**What you have to do**
After finding the line with "intros Hp Hd Hc." in the data below, set down exactly each line through the one with "(** * lsst/sims_featureScheduler: reward", inclusive, and stop there.
--- Supplied information Enclosed Below ---
Lemma tidy_from_join (ws : list string) :
  Forall (fun x => is_a_word x = true) ws -> ws <> [] ->
  tidy_from true (join " " ws) = true.
Proof.
  unfold join. induction ws as [| x ws IH]; intros Hall Hne; [congruence |].
  inversion Hall as [| ? ? Hx Hws]; subst.
  destruct ws as [| y ws].
  - simpl. rewrite <- (append_nil_r x). rewrite tidy_from_word by assumption.
    reflexivity.
  - change (String.concat " " (x :: y :: ws))
      with (x ++ String " " (String.concat " " (y :: ws))).
    rewrite tidy_from_word by assumption.
    simpl. apply IH; [assumption | discriminate].
Qed.

Lemma tidy_join (ws : list string) :
  Forall (fun x => is_a_word x = true) ws -> tidy (join " " ws) = true.
Proof.
  intro Hall. destruct ws as [| x ws]; [reflexivity |].
  pose proof (tidy_from_join (x :: ws) Hall) as H.
  unfold tidy. destruct (join " " (x :: ws)); [reflexivity |].
  apply H. discriminate.
Qed.

Lemma split_from_lstrip (s : string) : split (lstrip s) = split s.
Proof.
  unfold split. induction s as [| c s IH]; simpl; [reflexivity |].
  destruct (is_space c) eqn:Hc; [exact IH |].
  simpl. rewrite Hc. reflexivity.
Qed.

Lemma split_from_all_space (s w : string) :
  all_space s = true ->
  split_from w s = match w with EmptyString => [] | _ => [w] end.
Proof.
  revert w. induction s as [| c s IH]; intros w Hs; simpl; [reflexivity |].
  simpl in Hs. apply andb_true_iff in Hs. destruct Hs as [Hc Hs].
  rewrite Hc. destruct w.
  - apply (IH EmptyString). assumption.
  - rewrite (IH EmptyString) by assumption. reflexivity.
Qed.

Lemma split_from_rstrip (s w : string) :
  split_from w (rstrip s) = split_from w s.
Proof.
  revert w. induction s as [| c s IH]; intro w; [reflexivity |].
  cbn [rstrip].
  destruct (all_space (String c s)) eqn:Ha.
  - rewrite (split_from_all_space (String c s) w Ha). reflexivity.
  - simpl. destruct (is_space c); [| apply IH].
    destruct w; rewrite IH; reflexivity.
Qed.

Lemma split_strip (s : string) : split (strip s) = split s.
Proof.
  unfold strip, split. rewrite split_from_rstrip. apply split_from_lstrip.
Qed.

Lemma sanitize_str (s : string) :
  sanitize_prompt (PyStr s) = join " " (split s).
Proof.
  unfold sanitize_prompt. destruct s as [| c s]; [reflexivity |].
  cbn [nonempty]. rewrite split_strip. reflexivity.
Qed.

Lemma split_words (s : string) :
  Forall (fun x => is_a_word x = true) (split s).
Proof. apply split_from_words. reflexivity. Qed.

End Sanitizer.

(** ** The orchestrator's rejections *)

Section Rejections.

Context `{C : Classifier}.

Import Engine Shape.

Lemma nonempty_false (s : string) : nonempty s = false <-> s = "".
Proof. destruct s; simpl; split; intro H; congruence. Qed.

(** The three rejections of [validate_prompt_locally]. *)
Lemma rejection_empty (p : pyvalue) :
  sanitize_prompt p = "" ->
  validate_prompt_locally p = rejected "Prompt is empty.".
Proof. intro Hp. unfold validate_prompt_locally. rewrite Hp. reflexivity. Qed.

Lemma rejection_out_of_domain (p : pyvalue) :
  sanitize_prompt p <> "" ->
  is_living_room_related (sanitize_prompt p) = false ->
  validate_prompt_locally p
  = rejected "Prompt must be related to living room design.".
Proof.
  intros Hp Hd. unfold validate_prompt_locally.
  destruct (nonempty (sanitize_prompt p)) eqn:Hne.
  - simpl. rewrite Hd. reflexivity.
  - apply nonempty_false in Hne. contradiction.
Qed.

Lemma rejection_exception (p : pyvalue) (e : pyexn) :
  sanitize_prompt p <> "" ->
  is_living_room_related (sanitize_prompt p) = true ->
  classify_prompt (sanitize_prompt p) = inl e ->
  validate_prompt_locally p = rejected ("Validation error: " ++ exn_text e).
Proof.
  intros Hp Hd Hc. unfold validate_prompt_locally.
  destruct (nonempty (sanitize_prompt p)) eqn:Hne.
  - simpl. rewrite Hd. simpl. rewrite Hc. reflexivity.
  - apply nonempty_false in Hne. contradiction.
Qed.
(** * lsst/sims_featureScheduler: reward composition and greedy selection

    A shallow embedding of the parts of the scheduler that its specification
    makes claims about:

    - [utils.set_default_nside]                         (utils.py)
    - [Target_map_modulo_basis_function]                (basis_functions/rolling_funcs.py)
    - [Simple_greedy_survey_fields], [Block_survey],
      [Vary_expt_survey], [Scripted_single_block_survey] (surveys/to_port.py)

    and, after the claims, of more of the same files: [Greedy_survey_comcam]
    (surveys/to_port.py), [inrange], [WFD_healpixels], [SCP_healpixels] and
    [generate_goal_map] (utils.py), with further properties of the classes
    above.

    numpy's float64 is IEEE binary64, which is the kernel's primitive [float];
    [np.inf] is [infinity], [hp.UNSEEN] is the literal [-1.6375e+30].  A Python
    exception is an outcome of the error monad [py].

    numpy chooses how it sorts and in which order it sums.  The theorems on
    the order of the emitted fields and on the block of a mask
    ([Simple_greedy_survey_fields], [BlockSurveyMasks]) hold for any
    [np.argsort] that sorts and any [np.sum]; [NPSort.argsort] and
    [NPSort.np_sum] are what numpy runs on the short arrays of the examples. *)

From Stdlib Require Import ZArith List Bool Lia Floats Sorted.
From Stdlib Require Uint63.
From stdpp Require Import base option list gmap strings sorting.

(* ================================================================== *)
(** * The order of binary64 values *)

(** [PrimFloat]'s comparisons are primitives; what is known about them in
    general comes from their specification over [spec_float]. *)
Module FloatOrder.

Local Open Scope Z_scope.
Local Open Scope float_scope.

Definition SFnan (f : spec_float) : bool :=
  match f with S754_nan => true | _ => false end.

Lemma SFcompare_nan f1 f2 :
  SFcompare f1 f2 = None <-> SFnan f1 = true \/ SFnan f2 = true.
Proof.
  destruct f1 as [s1|s1| |s1 m1 e1], f2 as [s2|s2| |s2 m2 e2]; simpl;
    split; intros H; try discriminate; auto;
    destruct H; discriminate.
Qed.

(** [SFcompare] is written with [Pos.compare_cont Eq]: show it as [Pos.compare]. *)
Ltac fold_cmp :=
  repeat match goal with
  | |- context [PosDef.Pos.compare_cont Eq ?a ?b] =>
      change (PosDef.Pos.compare_cont Eq a b) with (Pos.compare a b)
  end.

Lemma SFcompare_sym f1 f2 c :
  SFcompare f1 f2 = Some c -> SFcompare f2 f1 = Some (CompOpp c).
Proof.
  destruct f1 as [s1|s1| |s1 m1 e1], f2 as [s2|s2| |s2 m2 e2]; simpl;
    try discriminate;
    try (destruct s1; intros [= <-]; reflexivity);
    try (destruct s2; intros [= <-]; reflexivity);
    try (destruct s1, s2; intros [= <-]; reflexivity);
    try (intros [= <-]; reflexivity).
  fold_cmp. rewrite (Z.compare_antisym e1 e2), (Pos.compare_antisym m1 m2).
  destruct s1, s2; intros [= <-]; try reflexivity;
    destruct (e1 ?= e2)%Z; simpl; try reflexivity;
    destruct (m1 ?= m2)%positive; reflexivity.
Qed.
(** [LevelIndexOf]: the level index, -1 when absent; the position in the flat
    list for a legacy chain. *)
Fixpoint nodeIndexFrom (i : Z) (id : string) (ns : list ChainNode) : Z :=
  match ns with
  | [] => -1
  | n :: ns' => if ChainNode_ID n == id then i else nodeIndexFrom (i + 1) id ns'
  end.

Fixpoint levelIndexFrom (li : Z) (id : string) (lvs : list ChainLevel) : Z :=
  match lvs with
  | [] => -1
  | lv :: lvs' =>
      if existsb (fun n => ChainNode_ID n == id) (ChainLevel_Nodes lv) then li
      else levelIndexFrom (li + 1) id lvs'
  end.

Definition LevelIndexOf (c : Chain) (nodeID : string) : Z :=
  if negb (IsLevelized c) then nodeIndexFrom 0 nodeID (Chain_Nodes c)
  else levelIndexFrom 0 nodeID (Chain_Levels c).

(** [NextLevelNodes]: the group of the level after the node's. *)
Definition NextLevelNodes (c : Chain) (nodeID : string) : list ChainNode :=
  let li := LevelIndexOf c nodeID in
  if li <? 0 then []
  else if IsLevelized c then
    match Chain_Levels c !! Z.to_nat (li + 1) with
    | None => []
    | Some lv => ChainLevel_Nodes lv
    end
  else
    match Chain_Nodes c !! Z.to_nat (li + 1) with
    | None => []
    | Some n => [n]
    end.

(** [LevelStrategy]. *)
Definition LevelStrategy (c : Chain) (nodeID : string) : Strategy :=
  if negb (IsLevelized c) then Chain_Strategy c
  else
    let li := LevelIndexOf c nodeID in
    if 0 <=? li then
      match Chain_Levels c !! Z.to_nat li with
      | Some lv => ChainLevel_Strategy lv
      | None => ""
      end
    else "".

(** [EachNode]: the callback gets the flat index and may rewrite the node in
    the backing store; [S] is the state the callback's closure carries. *)
Section each.
Context {S : Type} (fn : S -> Z -> ChainNode -> S * ChainNode).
--- End of Enclosed Supplied information ---
**Task solution**
  intros Hp Hd Hc. unfold validate_prompt_locally.
  destruct (nonempty (sanitize_prompt p)) eqn:Hne.
  - simpl. rewrite Hd. simpl. rewrite Hc. reflexivity.
  - apply nonempty_false in Hne. contradiction.
Qed.
(** * lsst/sims_featureScheduler: reward composition and greedy selection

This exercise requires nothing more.